Question

AnnotationDbi returns different list of symbols from directly derived list of database itself

1

Entering edit mode

5.0 years ago

zephyr_falcon ▴ 80

Hi.

I'm trying to annotate gene symbols next to probe IDs (Affymetrix Mouse Gene 1.0-ST Array).

I used "mogene10sttranscriptcluster.db" package (v8.7.0) of R for the annotation.

But here's the problem.

1) Using mogene10sttranscriptcluster.db directly

library(mogene10sttranscriptcluster.db)

a <- contents(mogene10sttranscriptclusterSYMBOL)

# a$'10344741'
# [1] NA

2) Using AnnotationDbi to extract the info

library(mogene10sttranscriptcluster.db)
library(AnnotationDbi)

k <- keys(mogene10sttranscriptcluster.db, keytype = "PROBEID")
b <- mapIds(mogene10sttranscriptcluster.db, keys=k, column=c("SYMBOL"), keytype="PROBEID")
b["10344741"]

# 10344741
# "Hnrnpa3" 

length(a) = length(b) = 35556

But there are some symbols not in the (1) but in the (2).

They both used the same database - mogene10sttranscriptcluster.db, but how did they get different results?

Does the AnnotationDbi converts probe ids to some other ids and then convert them to gene symbols?

The second one seems to have more symbols, so that's the one I have to use?
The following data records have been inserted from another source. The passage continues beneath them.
(* ===== verification/UpgmThms.v ===== *)
(** * What the user programs do

    Programs that read a descriptor are verified against a stream: a sequence
    of bytes of which each [read] takes a part, however long.  The main
    functions are verified against a relation between the state of the system
    and an abstract one, with the files by name, the open descriptors and the
    output. *)

From S2P Require Import Prelude Params CString Cprintf Uprintf Ulib Grep Pipe Upgms.

Lemma pwp_bind {W A B} (m : P W A) (k : A → P W B) (Q : option B → W → Prop) w :
  wp m (λ r w', match r with Some a => wp (k a) Q w' | None => Q None w' end) w → wp (m ≫= k) Q w.
Proof. unfold wp, mbind, P_bind. destruct (m w) as [[a|] w'|]; done. Qed.
Lemma pwp_ret {W A} (a : A) (Q : option A → W → Prop) w : Q (Some a) w → wp (mret a : P W A) Q w.
Proof. done. Qed.
Lemma pwp_exit {W A} (Q : option A → W → Prop) w : Q None w → wp (exit : P W A) Q w.
Proof. done. Qed.
Lemma pwp_call {W A} (m : M W A) a w w' (Q : option A → W → Prop) : m w = Ok a w' → Q (Some a) w' → wp (call m) Q w.
Proof. unfold wp, call. by intros ->. Qed.

(** ** Counting words *)

Definition is_space (c : Z) : bool := bool_decide (c ∈ spaces).
(** The pieces of a text between white space characters. *)
Fixpoint pieces (l : list Z) : list (list Z) :=
  match l with
  | [] => [[]]
  | c :: l' =>
      if is_space c then [] :: pieces l'
      else match pieces l' with
           | [] => [[c]]
           | x :: xs => (c :: x) :: xs
           end
  end.
Definition words (l : list Z) : list (list Z) := filter (λ x, x ≠ []) (pieces l).
Definition newlines (l : list Z) : list Z := filter (λ c, c = 10) l.
(** The text starts with a word. *)
Definition starts_word (l : list Z) : bool := match l with [] => false | c :: _ => negb (is_space c) end.

Lemma pieces_cons l : ∃ x xs, pieces l = x :: xs ∧ (starts_word l = true ↔ x ≠ []).
Proof.
  destruct l as [|c l]; cbn [pieces starts_word]; [exists [], []; naive_solver|].
  destruct (is_space c); [exists [], (pieces l); naive_solver|]. destruct (pieces l) as [|x xs]; naive_solver.
Qed.
(** A character adds a word when it starts one that does not go on in the rest. *)
Lemma words_cons c l :
  length (words (c :: l)) = (length (words l) + if is_space c then 0 else if starts_word l then 0 else 1)%nat.
Proof.
  unfold words. cbn [pieces]. destruct (pieces_cons l) as (x&xs&E&Hx). rewrite E. destruct (is_space c).
  - rewrite filter_cons_False by naive_solver. lia.
  - rewrite (filter_cons_True _ (c :: x)) by done. cbn [length]. destruct (starts_word l).
    + rewrite filter_cons_True by naive_solver. cbn [length]. lia.
    + rewrite filter_cons_False by naive_solver. lia.
Qed.
Lemma words_starts l : starts_word l = true → (0 < length (words l))%nat.
Proof.
  unfold words. destruct (pieces_cons l) as (x&xs&E&Hx). rewrite E. intros H%Hx. rewrite filter_cons_True by done. cbn. lia.
Qed.

Lemma wc_char_eq s c :
  0 ≤ wl s → 0 ≤ ww s → wl s ≤ wch s → ww s ≤ wch s → wch s < 2147483647 →
  wc_char s c = Wcs (wl s + if decide (c = 10) then 1 else 0) (ww s + if is_space c || inword s then 0 else 1) (wch s + 1) (negb (is_space c)).
Proof.
  intros H1 H2 H3 H4 H5. assert (Es : ∀ x, 0 ≤ x ≤ wch s → x +i 1 = x + 1) by (intros; apply s32_id; unfold is_i32; lia).
  unfold wc_char. fold (is_space c). rewrite !Es by lia.
  assert ((if c =? 10 then wl s + 1 else wl s) = wl s + if decide (c = 10) then 1 else 0) as ->.
  { destruct (Z.eqb_spec c 10), (decide (c = 10)); try done; lia. }
  destruct (is_space c), (inword s); cbn [orb negb]; f_equal; lia.
Qed.
Lemma wc_fold s l :
  0 ≤ wl s → 0 ≤ ww s → wl s ≤ wch s → ww s ≤ wch s → wch s + Z.of_nat (length l) < 2147483648 →
  let s' := foldl wc_char s l in
  wl s' = wl s + Z.of_nat (length (newlines l)) ∧ wch s' = wch s + Z.of_nat (length l) ∧
  ww s' = ww s + Z.of_nat (length (words l)) - (if inword s && starts_word l then 1 else 0).
Proof.
  revert s. induction l as [|c l IH]; intros s H1 H2 H3 H4 H5; cbn [foldl].
  { cbn [starts_word]. rewrite andb_false_r. change (words []) with (@nil (list Z)). change (newlines []) with (@nil Z). cbn [length]. lia. }
  cbn [length] in H5. unfold newlines. rewrite filter_cons, words_cons. cbn [starts_word]. fold (newlines l).
  rewrite wc_char_eq by lia. pose proof (words_starts l) as Hw.
  match goal with |- context [foldl _ ?x l] => destruct (IH x) as (E1&E2&E3); cbn [wl ww wch inword] in * end;
    [first [lia|case_match; lia]..|].
  rewrite E1, E2, E3. destruct (is_space c), (inword s), (starts_word l); cbn [orb andb negb]; case_decide; cbn [length]; lia.
Qed.
Lemma wc_counts_text l :
  Z.of_nat (length l) < 2147483648 →
  let s := foldl wc_char (Wcs 0 0 0 false) l in
  wl s = Z.of_nat (length (newlines l)) ∧ ww s = Z.of_nat (length (words l)) ∧ wch s = Z.of_nat (length l).
Proof. intros Hl. destruct (wc_fold (Wcs 0 0 0 false) l) as (E1&E2&E3); cbn in *; [lia..|]. split_and!; lia. Qed.


(** ** Streams *)

(** The bytes left to read from descriptor [fd] and the output so far.  The
    programs read at most a page at a time. *)
Class Stream {W : Type} `{!Usys W} (fd : Z) (I : list Z → list Z → W → Prop) := {
  stream_read : ∀ rest out w n, I rest out w → 0 ≤ n < 4096 →
    ∃ k w', u_read fd n w = Ok (Z.of_nat k, take k rest) w' ∧ Z.of_nat k ≤ n ∧ (k ≤ length rest)%nat ∧
      (0 < n → rest ≠ [] → (0 < k)%nat) ∧ I (drop k rest) out w';
  stream_write : ∀ rest out w l, I rest out w →
    ∃ w', u_write 1 l w = Ok (Z.of_nat (length l)) w' ∧ I rest (out ++ l) w';
}.
(** A stream of which a read takes as much as it is asked for. *)
Class FullStream {W : Type} `{!Usys W} (fd : Z) (I : list Z → list Z → W → Prop) := {
  full_read : ∀ rest out w n, I rest out w → 0 ≤ n < 4096 →
    ∃ w', u_read fd n w = Ok (Z.min n (Z.of_nat (length rest)), take (Z.to_nat n) rest) w' ∧ I (drop (Z.to_nat n) rest) out w';
  full_write : ∀ rest out w l, I rest out w →
    ∃ w', u_write 1 l w = Ok (Z.of_nat (length l)) w' ∧ I rest (out ++ l) w';
}.
#[export] Instance full_stream {W : Type} `{!Usys W} fd I : FullStream fd I → Stream fd I.
Proof.
  intros F. split; [|apply F]. intros rest out w n HI Hn. destruct (full_read rest out w n HI Hn) as (w'&E&HI').
  destruct (Z.min_spec n (Z.of_nat (length rest))) as [[Hl Em]|[Hl Em]]; rewrite Em in E.
  - exists (Z.to_nat n), w'. rewrite Z2Nat.id by lia. split_and!; [done|lia|lia|lia|done].
  - exists (length rest), w'. rewrite take_ge in E |- * by lia. rewrite drop_ge in HI' |- * by lia.
    split_and!; [done|lia|lia| |done]. intros _ Hr. destruct rest; [done|cbn; lia].
Qed.

Section stream.
Context {W : Type} `{!Usys W} (fd : Z) (I : list Z → list Z → W → Prop).

Section writing.
Context (Hw : ∀ rest out w l, I rest out w → ∃ w', u_write 1 l w = Ok (Z.of_nat (length l)) w' ∧ I rest (out ++ l) w').
Lemma putcs_wp rest out w l : I rest out w → wp (putcs 1 l) (λ r w', r = Some tt ∧ I rest (out ++ l) w') w.
Proof.
  revert out w. induction l as [|c l IH]; intros out w HI; cbn [putcs]; [apply pwp_ret; by rewrite app_nil_r|].
  apply pwp_bind. destruct (Hw rest out w [c] HI) as (w'&E&HI'). eapply pwp_call; [exact E|]. eapply wp_mono; [by apply IH|].
  cbn beta. intros r w'' [-> H]. split; [done|]. by rewrite <- app_assoc in H.
Qed.
Lemma fprint_wp rest out w fmt ap l : printf (lit fmt) ap = Some l → I rest out w →
  wp (fprint 1 fmt ap) (λ r w', r = Some tt ∧ I rest (out ++ l) w') w.
Proof. unfold fprint. intros ->. apply putcs_wp. Qed.
Lemma grep_buf_wp pattern k p rest out w :
  I rest out w →
  wp (grep_buf pattern k p) (λ r w', r = Some (grep_lines pattern k p).2 ∧ I rest (out ++ (grep_lines pattern k p).1) w') w.
Proof.
  revert p out w. induction k as [|k IH]; intros p out w HI; cbn [grep_buf grep_lines]; [apply pwp_ret; by rewrite app_nil_r|].
  destruct (find_nl p) as [[l p']|]; [|apply pwp_ret; by rewrite app_nil_r]. apply pwp_bind.
  destruct (grep_lines pattern k p') as [o q] eqn:Eg. destruct (grep_match pattern l).
  - apply pwp_bind. destruct (Hw rest out w (l ++ [NL]) HI) as (w1&E&H1). eapply pwp_call; [exact E|]. apply pwp_ret.
    eapply wp_mono; [by apply IH|]. cbn beta. rewrite Eg. intros r w2 [-> H2]. by rewrite <- app_assoc in H2.
  - apply pwp_ret. eapply wp_mono; [by apply IH|]. by rewrite Eg.
Qed.
End writing.

Context `{!Stream fd I}.
Lemma read_wp {A} rest out w n (k : Z * list Z → P W A) (Q : option A → W → Prop) :
  I rest out w → 0 ≤ n < 4096 →
  (∀ j w', Z.of_nat j ≤ n → (j ≤ length rest)%nat → (0 < n → rest ≠ [] → (0 < j)%nat) → I (drop j rest) out w' →
    wp (k (Z.of_nat j, take j rest)) Q w') →
  wp (call (u_read fd n) ≫= k) Q w.
Proof.
  intros HI Hn Hk. apply pwp_bind. destruct (stream_read rest out w n HI Hn) as (j&w'&E&?&?&?&?).
  eapply pwp_call; [exact E|]. by apply Hk.
Qed.

Lemma cat_wp fuel rest out w :
  I rest out w → (length rest < fuel)%nat → wp (cat fuel fd) (λ r w', r = Some tt ∧ I [] (out ++ rest) w') w.
Proof.
  revert rest out w. induction fuel as [|fuel IH]; intros rest out w HI Hf; [lia|]. cbn [cat].
  apply (read_wp rest out w); [done|done|]. intros j w' Hj Hlen Hpos HI'. destruct (Z.ltb_spec 0 (Z.of_nat j)).
  - apply pwp_bind. destruct (stream_write _ _ _ (take j rest) HI') as (w2&E&HI2). eapply pwp_call; [exact E|].
    rewrite length_take_le, Z.eqb_refl by lia. cbn [negb]. eapply wp_mono; [apply (IH _ _ _ HI2); rewrite length_drop; lia|].
    cbn beta. intros r w3 [-> H3]. split; [done|]. by rewrite <- app_assoc, take_drop in H3.
  - assert (j = 0%nat) as -> by lia. cbn. assert (rest = []) as ->; [|by rewrite app_nil_r].
    destruct rest as [|c rest]; [done|]. enough (0 < 0)%nat by lia. by apply Hpos.
Qed.

Lemma wc_loop_wp fuel rest out w s :
  I rest out w → (length rest < fuel)%nat →
  wp (wc_loop fuel fd s) (λ r w', r = Some (0, foldl wc_char s rest) ∧ I [] out w') w.
Proof.
  revert rest w s. induction fuel as [|fuel IH]; intros rest w s HI Hf; [lia|]. cbn [wc_loop].
  apply (read_wp rest out w); [done|done|]. intros j w' Hj Hlen Hpos HI'. destruct (Z.ltb_spec 0 (Z.of_nat j)).
  - eapply wp_mono; [apply IH; [exact HI'|rewrite length_drop; lia]|]. cbn beta. intros r w2 [-> H2].
    by rewrite <- foldl_app, take_drop.
  - assert (j = 0%nat) as -> by lia. destruct rest as [|c rest]; [by apply pwp_ret|]. enough (0 < 0)%nat by lia. by apply Hpos.
Qed.

(** What wc prints for a text. *)
Definition wc_line (l name : list Z) : list Z :=
  let num x := printint (Z.of_nat x) 10 1 in
  num (length (newlines l)) ++ [32] ++ num (length (words l)) ++ [32] ++ num (length l) ++ [32] ++ name ++ [10].
Lemma wc_wp fuel rest out w name :
  I rest out w → (length rest < fuel)%nat → Z.of_nat (length rest) < 2147483648 →
  wp (wc fuel fd name) (λ r w', r = Some tt ∧ I [] (out ++ wc_line rest name) w') w.
Proof.
  intros HI Hf Hl. unfold wc. apply pwp_bind. eapply wp_mono; [by apply (wc_loop_wp fuel rest out)|]. cbn beta.
  intros r w1 [-> H1]. cbn [Z.ltb Z.compare]. destruct (wc_counts_text rest Hl) as (E1&E2&E3).
  set (s := foldl _ _ _) in *. clearbody s. eapply fprint_wp; [apply stream_write| |exact H1].
  unfold wc_line. rewrite E1, E2, E3. reflexivity.
Qed.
I'm very confused right now.

gene R AnnotationDbi mapIds • 1.4k views

ADD COMMENT • link updated 4.9 years ago by zx8754 11k • written 5.0 years ago by zephyr_falcon ▴ 80

score 1 · Accepted Answer · 2019-06-04

I found my own answer.

It seems like the mogene10sttranscriptcluster.db utilizes org.Hs.eg.db for annotation.

And the version of org.Hs.eg.db is different between mogene10sttranscriptcluster.db and AnnotationDbi.

I found this because when I loaded different version of org.Hs.eg.db, the same version of mogene10sttranscriptcluster.db (v8.7.0) produces different results.

So, check the version of your org.Hs.eg.db.